Medical Marijuana Historic Breakthrough: First Time Ever Congress Will Send Cannabis Bill To Biden’s Desk
On Wednesday the Senate passed the Medical Marijuana and Cannabidiol Research Expansion Act, marking the first time ever that a standalone piece of cannabis reform legislation will be sent to President Joe Biden’s desk.
Prior to the voice vote, Senate Majority Leader Chuck Schumer (D-NY) said on the floor that he is continuing “productive talks” about broader cannabis reforms he hopes to pass before the end of the lame-duck session.
The research bill was introduced by Senators Dianne Feinstein (D-Calif.), Chuck Grassley (R-Iowa) and Brian Schatz (D-Hawaii).

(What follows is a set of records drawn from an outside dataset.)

(** X8: a drop that the backend reports as not done is not an error.  On a
    session that is connected or connects, and for a database that resolves,
    drop-collection and drop-database then return a result of one block that
    begins with Failed to drop, having issued the one drop operation, and the
    pipeline passes that result on as a success. *)
Theorem failed_drop_is_a_result (s : Session) (db : string) :
  connState s = Connected \/ connect (serviceProvider s) = None ->
  (forall args : DbOperationArgs,
     outcome_of (getEffectiveDatabase (database args) s) = inr db ->
     respond_bool (serviceProvider s) (OpDropCollection db (collection args)) =
       inr false ->
     let r := mkResult [template ["Failed to drop"; " collection "; dq;
                                  collection args; dq; " from database "; dq;
                                  db; dq]] in
     outcome_of (DropCollectionTool_execute args s) = inr r /\
     ops_of (trace_of (DropCollectionTool_execute args s)) =
       [OpDropCollection db (collection args)] /\
     outcome_of (run_tool DropCollectionTool args s) = inr (Success r)) /\
  (forall database : option string,
     outcome_of (getEffectiveDatabase database s) = inr db ->
     respond_bool (serviceProvider s) (OpDropDatabase db) = inr false ->
     let r := mkResult [template ["Failed to drop"; " database "; dq; db; dq]] in
     outcome_of (DropDatabaseTool_execute database s) = inr r /\
     ops_of (trace_of (DropDatabaseTool_execute database s)) = [OpDropDatabase db] /\
     outcome_of (run_tool DropDatabaseTool database s) = inr (Success r)).
Proof.
  intros Hconn. split.
  - intros args Hdb Hresp r.
    destruct (prelude_resolves (database args) s Hconn Hdb) as (s1 & t & Hrun & Hops & _).
    assert (Hexec : DropCollectionTool_execute args s =
                    (s1, t ++ [EvOp (OpDropCollection db (collection args))], inr r)).
    { unfold DropCollectionTool_execute. rewrite execute_prelude, Hrun.
      unfold backend_call. rewrite Hresp. reflexivity. }
    rewrite run_tool_run. cbn [execute DropCollectionTool]. rewrite Hexec.
    unfold outcome_of, trace_of. cbn [fst snd].
    rewrite ops_of_app, Hops. repeat split.
  - intros database Hdb Hresp r.
    destruct (prelude_resolves database s Hconn Hdb) as (s1 & t & Hrun & Hops & _).
    assert (Hexec : DropDatabaseTool_execute database s =
                    (s1, t ++ [EvOp (OpDropDatabase db)], inr r)).
    { unfold DropDatabaseTool_execute. rewrite execute_prelude, Hrun.
      unfold backend_call. rewrite Hresp. reflexivity. }
    rewrite run_tool_run. cbn [execute DropDatabaseTool]. rewrite Hexec.
    unfold outcome_of, trace_of. cbn [fst snd].
    rewrite ops_of_app, Hops. repeat split.
Qed.

Lemma failed_drop_is_a_result_witness :
  outcome_of (DropDatabaseTool_execute (Some "shop")
                (mkSession refusing_provider Disconnected None)) =
    inr (mkResult [template ["Failed to drop"; " database "; dq; "shop"; dq]]) /\
  outcome_of (run_tool DropCollectionTool (mkDbOperationArgs None "orders")
                (mkSession refusing_provider Disconnected (Some "shop"))) =
    inr (Success
           (mkResult [template ["Failed to drop"; " collection "; dq; "orders"; dq;
                                " from database "; dq; "shop"; dq]])).
Proof.
  split.
  - exact (proj1 (proj2 (@failed_drop_is_a_result
                           (mkSession refusing_provider Disconnected None) "shop"
                           (or_intror eq_refl))
                    (Some "shop") eq_refl eq_refl)).
  - exact (proj2 (proj2 (proj1 (@failed_drop_is_a_result
                           (mkSession refusing_provider Disconnected (Some "shop")) "shop"
                           (or_intror eq_refl))
                    (mkDbOperationArgs None "orders") eq_refl eq_refl))).
Defined.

The goal of the bill, which passed the House of Representatives in July by a comfortable bipartisan vote of 325-95 under the leadership of Reps Earl Blumenauer (D-Ore.) and Andy Harris (R-Md.), is to facilitate research on cannabis and its potential health benefits. The bill will accomplish this by streamlining the application process for scientific marijuana studies and removing existing barriers for researchers that have stalled the research process for decades.

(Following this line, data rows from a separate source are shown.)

(** * shi_generator: bucket selection, training-loop control and greedy decoding

    A shallow embedding of [seq2seq/shi_generator.py].

    Conventions of the embedding.
    - Python [float] values that take part in arithmetic are rationals ([Q]):
      every finite double is a rational and comparisons of finite doubles
      are the comparisons of [Q].  The float operations [/] and [+] return
      the double nearest to the exact result ([Py.fround], round to nearest,
      ties to even, with the subnormal range); results beyond the largest
      double, which Python turns into [inf], are outside the embedding.
      Where the source can also meet [inf] and [nan] (the perplexity
      guard), the value is a [pyfloat].
    - Exceptions are the [Raise] branch of [Py.result]; calls on the
      TensorFlow session, the model object and [print] are events of a
      trace, threaded by the monad [Py.M].
    - The neural model ([seq2seq_model]), the vocabulary ([shi_util]) and the
      random sources are inputs: what they return is passed in. *)

From Stdlib Require Import String.
From Stdlib Require Import ZArith QArith Qround Qabs Qpower List Lia Bool Lqa.
Import ListNotations.

Open Scope Q_scope.

(* ================================================================== *)
(** * Python values, exceptions and effects *)

Module Py.

(** The exceptions the program can meet, told apart as far as the classes
    below.  [LookupError] stands for both of its subclasses: the
    [IndexError] of a sequence indexed out of range and the [KeyError] of a
    mapping that has no entry for a key. *)
Inductive exn : Set :=
| ZeroDivisionError
| ValueError
| AttributeError
| LookupError
| OverflowError.

Inductive result (A : Type) : Type :=
| Ok (a : A)
| Raise (e : exn).
Arguments Ok {A} a.
Arguments Raise {A} e.

Definition bind {A B} (r : result A) (k : A -> result B) : result B :=
  match r with
  | Ok a => k a
  | Raise e => Raise e
  end.

(** A list comprehension whose body may raise. *)
Fixpoint mapM {A B} (f : A -> result B) (l : list A) : result (list B) :=
  match l with
  | [] => Ok []
  | x :: xs =>
      bind (f x) (fun y => bind (mapM f xs) (fun ys => Ok (y :: ys)))
  end.

(** [a > b] and [a < b] on finite floats. *)
Definition Qgtb (a b : Q) : bool := negb (Qle_bool a b).
Definition Qltb (a b : Q) : bool := negb (Qle_bool b a).

(** Floats where the source may see the special values. *)
Inductive pyfloat : Set :=
| Fin (q : Q)
| PInf
| NInf
| NaN.

(** [a < b] on floats: every comparison with [nan] is [False]. *)
Definition flt (a b : pyfloat) : bool :=
  match a, b with
  | Fin x, Fin y => Qltb x y
  | Fin _, PInf => true
  | NInf, Fin _ => true
  | NInf, PInf => true
  | _, _ => false
  end.

(** [a >= b] on floats. *)
Definition fge (a b : pyfloat) : bool :=
  match a, b with
  | Fin x, Fin y => Qle_bool y x
  | PInf, Fin _ => true
  | Fin _, NInf => true
  | PInf, NInf => true
  | PInf, PInf => true
  | NInf, NInf => true
  | _, _ => false
  end.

“After working on the issue of cannabis reform for decades, finally the dam is starting to break. The passage of my Medical Marijuana and Cannabidiol Research Expansion Act in the House and Senate represents a historic breakthrough in addressing the federal government’s failed and misguided prohibition of cannabis,” said Blumenauer, founder and co-chair of the Congressional Cannabis Caucus.
Feinstein noted that the bill will make it easier to study how these medications can treat various conditions, resulting in more patients being able to easily access safe medications. “We know that cannabidiol-derived medications can be effective for conditions like epilepsy. This bill will help refine current medical CBD practices and develop important new applications. After years of negotiation, I’m delighted that we’re finally enacting this bill that will result in critical research that could help millions.”
Grassley said he was grateful the bipartisan bill is now on its way to President Biden. “Since 2015, I’ve pushed to expand medical research into marijuana derivatives such as cannabidiol to better understand their benefits and potential harms.”
Schatz joined the delighted chorus. “Our bill, which is now set to become law, will remove excessive barriers that make it difficult for researchers to study the effectiveness and safety of marijuana, and hopefully, give patients more treatment options.”